**THE TASK:**
In the records below, count each line where the word "cfgB" appears, and reply with that number only.

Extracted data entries
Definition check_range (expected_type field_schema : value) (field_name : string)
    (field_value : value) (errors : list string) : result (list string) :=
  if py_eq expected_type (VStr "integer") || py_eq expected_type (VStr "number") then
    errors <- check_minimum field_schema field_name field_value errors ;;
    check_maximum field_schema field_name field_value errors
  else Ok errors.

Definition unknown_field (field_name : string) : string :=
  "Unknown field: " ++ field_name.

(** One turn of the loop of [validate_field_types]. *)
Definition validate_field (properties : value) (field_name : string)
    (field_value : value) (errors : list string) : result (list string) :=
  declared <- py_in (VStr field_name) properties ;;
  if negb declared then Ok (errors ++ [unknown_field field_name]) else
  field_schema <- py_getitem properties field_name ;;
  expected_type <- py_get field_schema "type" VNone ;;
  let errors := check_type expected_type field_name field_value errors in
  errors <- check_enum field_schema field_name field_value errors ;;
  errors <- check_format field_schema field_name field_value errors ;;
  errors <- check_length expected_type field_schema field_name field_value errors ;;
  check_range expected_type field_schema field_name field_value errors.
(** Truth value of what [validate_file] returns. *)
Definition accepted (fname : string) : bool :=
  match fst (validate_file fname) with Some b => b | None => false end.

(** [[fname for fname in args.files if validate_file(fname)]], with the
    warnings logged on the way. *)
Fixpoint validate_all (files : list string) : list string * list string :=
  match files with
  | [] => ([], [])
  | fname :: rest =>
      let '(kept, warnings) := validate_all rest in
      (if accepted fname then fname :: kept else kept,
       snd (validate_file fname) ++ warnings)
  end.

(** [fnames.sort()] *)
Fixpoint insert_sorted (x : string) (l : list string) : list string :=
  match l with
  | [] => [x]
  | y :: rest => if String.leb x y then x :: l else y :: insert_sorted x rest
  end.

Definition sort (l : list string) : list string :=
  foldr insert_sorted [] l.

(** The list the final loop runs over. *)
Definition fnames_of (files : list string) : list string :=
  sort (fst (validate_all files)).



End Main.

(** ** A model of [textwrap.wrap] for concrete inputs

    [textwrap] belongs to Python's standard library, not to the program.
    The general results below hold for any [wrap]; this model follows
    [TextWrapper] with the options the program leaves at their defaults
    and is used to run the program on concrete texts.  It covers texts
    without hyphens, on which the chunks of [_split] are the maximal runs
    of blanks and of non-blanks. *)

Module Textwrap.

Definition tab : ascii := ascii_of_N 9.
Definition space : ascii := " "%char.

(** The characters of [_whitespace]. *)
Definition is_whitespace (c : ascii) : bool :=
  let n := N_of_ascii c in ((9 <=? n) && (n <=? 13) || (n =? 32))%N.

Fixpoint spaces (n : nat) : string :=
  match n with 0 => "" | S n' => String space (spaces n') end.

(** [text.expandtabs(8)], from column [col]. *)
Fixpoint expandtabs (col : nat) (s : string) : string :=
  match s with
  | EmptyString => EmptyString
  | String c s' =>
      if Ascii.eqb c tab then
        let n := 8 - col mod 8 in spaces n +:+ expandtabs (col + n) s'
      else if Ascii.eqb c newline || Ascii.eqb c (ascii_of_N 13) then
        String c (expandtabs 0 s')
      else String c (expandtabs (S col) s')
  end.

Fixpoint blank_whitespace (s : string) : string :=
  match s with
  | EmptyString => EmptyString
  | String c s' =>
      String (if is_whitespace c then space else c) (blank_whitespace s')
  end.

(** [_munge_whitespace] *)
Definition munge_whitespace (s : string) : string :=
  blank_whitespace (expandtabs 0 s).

---

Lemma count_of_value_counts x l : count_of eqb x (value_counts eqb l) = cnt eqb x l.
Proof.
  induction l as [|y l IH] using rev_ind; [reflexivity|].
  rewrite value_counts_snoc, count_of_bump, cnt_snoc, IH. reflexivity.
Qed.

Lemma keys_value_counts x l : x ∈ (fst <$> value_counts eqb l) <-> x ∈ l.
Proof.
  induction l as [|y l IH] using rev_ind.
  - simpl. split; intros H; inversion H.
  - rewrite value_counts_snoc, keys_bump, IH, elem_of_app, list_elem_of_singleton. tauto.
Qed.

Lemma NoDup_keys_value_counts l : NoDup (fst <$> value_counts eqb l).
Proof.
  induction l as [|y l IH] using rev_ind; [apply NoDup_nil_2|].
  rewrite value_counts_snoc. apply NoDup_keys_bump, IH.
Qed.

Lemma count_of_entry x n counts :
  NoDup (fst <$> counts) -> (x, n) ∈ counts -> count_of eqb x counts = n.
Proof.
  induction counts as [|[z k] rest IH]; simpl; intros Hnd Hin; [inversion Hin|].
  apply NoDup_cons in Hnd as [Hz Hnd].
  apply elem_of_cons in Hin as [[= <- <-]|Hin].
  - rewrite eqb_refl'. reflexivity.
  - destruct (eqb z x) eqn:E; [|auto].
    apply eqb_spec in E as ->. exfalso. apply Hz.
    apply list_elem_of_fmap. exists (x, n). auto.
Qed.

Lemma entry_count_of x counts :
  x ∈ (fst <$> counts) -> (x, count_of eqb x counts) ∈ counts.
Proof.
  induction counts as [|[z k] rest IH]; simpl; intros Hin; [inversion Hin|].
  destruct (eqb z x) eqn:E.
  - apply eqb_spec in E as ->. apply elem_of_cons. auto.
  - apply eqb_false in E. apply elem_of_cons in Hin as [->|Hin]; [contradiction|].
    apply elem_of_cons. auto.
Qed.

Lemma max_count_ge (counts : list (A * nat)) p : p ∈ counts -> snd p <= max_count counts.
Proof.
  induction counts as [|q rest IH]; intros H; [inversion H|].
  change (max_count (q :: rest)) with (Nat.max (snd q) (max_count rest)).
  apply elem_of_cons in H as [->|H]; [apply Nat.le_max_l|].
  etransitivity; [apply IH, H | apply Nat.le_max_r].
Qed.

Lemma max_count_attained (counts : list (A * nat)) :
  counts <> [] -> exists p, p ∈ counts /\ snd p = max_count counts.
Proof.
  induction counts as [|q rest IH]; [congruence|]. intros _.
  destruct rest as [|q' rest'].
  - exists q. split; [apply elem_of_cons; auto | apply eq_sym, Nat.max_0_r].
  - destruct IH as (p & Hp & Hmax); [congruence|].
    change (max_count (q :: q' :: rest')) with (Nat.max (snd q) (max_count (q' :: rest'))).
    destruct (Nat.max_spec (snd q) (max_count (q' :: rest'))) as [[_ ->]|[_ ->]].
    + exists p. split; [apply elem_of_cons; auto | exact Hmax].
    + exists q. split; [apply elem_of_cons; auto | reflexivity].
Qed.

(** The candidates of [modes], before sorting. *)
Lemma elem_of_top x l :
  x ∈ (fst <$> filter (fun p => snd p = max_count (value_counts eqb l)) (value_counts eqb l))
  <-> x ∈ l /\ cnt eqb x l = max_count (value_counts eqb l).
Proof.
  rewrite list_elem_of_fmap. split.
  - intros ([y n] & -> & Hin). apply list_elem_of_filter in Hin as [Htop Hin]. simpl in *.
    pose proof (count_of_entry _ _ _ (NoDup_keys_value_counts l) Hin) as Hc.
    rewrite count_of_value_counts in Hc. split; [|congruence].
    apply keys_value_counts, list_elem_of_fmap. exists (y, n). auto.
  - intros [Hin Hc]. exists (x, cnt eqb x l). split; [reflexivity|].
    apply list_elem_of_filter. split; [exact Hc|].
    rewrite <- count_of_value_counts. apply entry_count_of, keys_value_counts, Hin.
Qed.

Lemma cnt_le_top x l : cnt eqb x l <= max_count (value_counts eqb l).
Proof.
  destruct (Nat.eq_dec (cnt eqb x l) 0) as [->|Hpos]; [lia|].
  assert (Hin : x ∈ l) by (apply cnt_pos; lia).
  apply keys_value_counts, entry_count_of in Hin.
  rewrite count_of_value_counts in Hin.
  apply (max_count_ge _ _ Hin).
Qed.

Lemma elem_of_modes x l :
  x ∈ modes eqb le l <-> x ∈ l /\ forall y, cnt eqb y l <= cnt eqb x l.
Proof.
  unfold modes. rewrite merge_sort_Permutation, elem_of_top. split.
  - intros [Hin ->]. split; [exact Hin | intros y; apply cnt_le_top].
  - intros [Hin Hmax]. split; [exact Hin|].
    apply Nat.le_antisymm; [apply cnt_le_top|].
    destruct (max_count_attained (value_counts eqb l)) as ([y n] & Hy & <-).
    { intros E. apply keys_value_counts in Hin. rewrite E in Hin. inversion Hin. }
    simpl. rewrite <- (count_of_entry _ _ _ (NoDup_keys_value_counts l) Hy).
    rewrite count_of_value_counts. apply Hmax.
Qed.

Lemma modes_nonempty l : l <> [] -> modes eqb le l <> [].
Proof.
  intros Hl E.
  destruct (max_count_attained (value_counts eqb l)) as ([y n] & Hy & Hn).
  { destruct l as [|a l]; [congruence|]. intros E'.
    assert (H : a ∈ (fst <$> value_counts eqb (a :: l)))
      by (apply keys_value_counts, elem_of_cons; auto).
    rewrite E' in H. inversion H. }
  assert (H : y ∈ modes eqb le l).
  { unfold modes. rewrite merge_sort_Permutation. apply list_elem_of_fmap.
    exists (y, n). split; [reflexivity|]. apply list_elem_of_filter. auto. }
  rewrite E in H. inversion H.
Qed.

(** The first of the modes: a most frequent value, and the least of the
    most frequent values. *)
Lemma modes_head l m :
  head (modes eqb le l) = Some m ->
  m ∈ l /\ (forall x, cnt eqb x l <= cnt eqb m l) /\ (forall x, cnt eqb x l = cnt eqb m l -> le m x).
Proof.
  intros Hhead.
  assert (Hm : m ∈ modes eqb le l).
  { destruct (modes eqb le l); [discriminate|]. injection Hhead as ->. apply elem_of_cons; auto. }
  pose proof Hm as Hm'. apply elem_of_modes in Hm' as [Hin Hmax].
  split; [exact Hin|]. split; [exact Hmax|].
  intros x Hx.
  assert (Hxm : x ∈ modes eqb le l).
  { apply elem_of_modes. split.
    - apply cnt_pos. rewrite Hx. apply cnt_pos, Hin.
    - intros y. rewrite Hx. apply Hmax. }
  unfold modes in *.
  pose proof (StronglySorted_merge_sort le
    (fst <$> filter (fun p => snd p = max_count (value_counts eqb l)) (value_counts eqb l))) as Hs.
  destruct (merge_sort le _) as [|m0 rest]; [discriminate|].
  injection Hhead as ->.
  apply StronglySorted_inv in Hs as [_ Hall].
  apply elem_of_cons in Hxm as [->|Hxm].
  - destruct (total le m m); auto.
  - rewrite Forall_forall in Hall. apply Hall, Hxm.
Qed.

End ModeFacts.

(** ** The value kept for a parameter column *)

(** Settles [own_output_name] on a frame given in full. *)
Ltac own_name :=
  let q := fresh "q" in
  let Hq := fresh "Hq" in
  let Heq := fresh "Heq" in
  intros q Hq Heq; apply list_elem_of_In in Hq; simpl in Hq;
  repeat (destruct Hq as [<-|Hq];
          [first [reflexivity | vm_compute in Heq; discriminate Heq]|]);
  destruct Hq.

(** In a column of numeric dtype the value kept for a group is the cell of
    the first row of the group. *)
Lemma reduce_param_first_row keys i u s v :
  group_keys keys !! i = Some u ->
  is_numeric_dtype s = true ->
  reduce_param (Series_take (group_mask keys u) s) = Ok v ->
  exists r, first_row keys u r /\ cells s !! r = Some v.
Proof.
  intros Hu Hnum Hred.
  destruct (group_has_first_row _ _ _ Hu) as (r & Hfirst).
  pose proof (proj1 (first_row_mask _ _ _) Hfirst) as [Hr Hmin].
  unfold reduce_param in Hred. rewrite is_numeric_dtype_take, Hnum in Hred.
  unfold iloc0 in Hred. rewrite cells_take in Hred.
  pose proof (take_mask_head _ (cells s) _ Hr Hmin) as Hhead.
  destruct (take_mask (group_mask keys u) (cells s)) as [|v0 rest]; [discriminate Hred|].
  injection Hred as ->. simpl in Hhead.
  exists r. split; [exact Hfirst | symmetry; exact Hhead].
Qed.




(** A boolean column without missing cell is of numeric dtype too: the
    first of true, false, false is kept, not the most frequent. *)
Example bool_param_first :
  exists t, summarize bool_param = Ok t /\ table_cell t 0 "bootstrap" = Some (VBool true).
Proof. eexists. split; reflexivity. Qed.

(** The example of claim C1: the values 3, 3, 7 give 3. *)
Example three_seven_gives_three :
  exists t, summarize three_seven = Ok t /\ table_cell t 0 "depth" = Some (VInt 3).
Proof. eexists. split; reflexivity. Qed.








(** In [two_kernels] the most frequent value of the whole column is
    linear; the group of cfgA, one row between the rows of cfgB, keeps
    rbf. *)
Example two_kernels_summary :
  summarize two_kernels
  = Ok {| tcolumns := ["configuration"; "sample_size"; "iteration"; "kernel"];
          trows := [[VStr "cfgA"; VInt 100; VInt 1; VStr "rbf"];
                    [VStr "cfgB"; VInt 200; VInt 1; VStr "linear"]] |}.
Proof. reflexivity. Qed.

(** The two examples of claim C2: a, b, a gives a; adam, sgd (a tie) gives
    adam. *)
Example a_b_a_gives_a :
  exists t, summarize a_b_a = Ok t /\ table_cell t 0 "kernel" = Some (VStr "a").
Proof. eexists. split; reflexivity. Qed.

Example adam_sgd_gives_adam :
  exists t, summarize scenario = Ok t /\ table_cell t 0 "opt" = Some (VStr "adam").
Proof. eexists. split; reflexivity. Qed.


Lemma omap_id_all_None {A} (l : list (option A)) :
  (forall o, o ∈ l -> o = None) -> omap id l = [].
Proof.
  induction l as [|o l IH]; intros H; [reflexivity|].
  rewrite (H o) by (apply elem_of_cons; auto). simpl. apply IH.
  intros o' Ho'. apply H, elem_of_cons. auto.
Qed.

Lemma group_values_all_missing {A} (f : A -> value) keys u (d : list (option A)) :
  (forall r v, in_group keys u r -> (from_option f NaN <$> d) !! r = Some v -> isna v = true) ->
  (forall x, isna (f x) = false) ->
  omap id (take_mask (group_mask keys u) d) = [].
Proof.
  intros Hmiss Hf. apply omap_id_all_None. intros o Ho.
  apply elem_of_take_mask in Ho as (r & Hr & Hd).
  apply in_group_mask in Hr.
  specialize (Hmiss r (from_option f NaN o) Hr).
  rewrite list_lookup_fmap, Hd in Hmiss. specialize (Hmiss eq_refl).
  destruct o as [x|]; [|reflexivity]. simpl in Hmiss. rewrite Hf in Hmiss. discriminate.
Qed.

**COMPLETED EXERCISE:**
2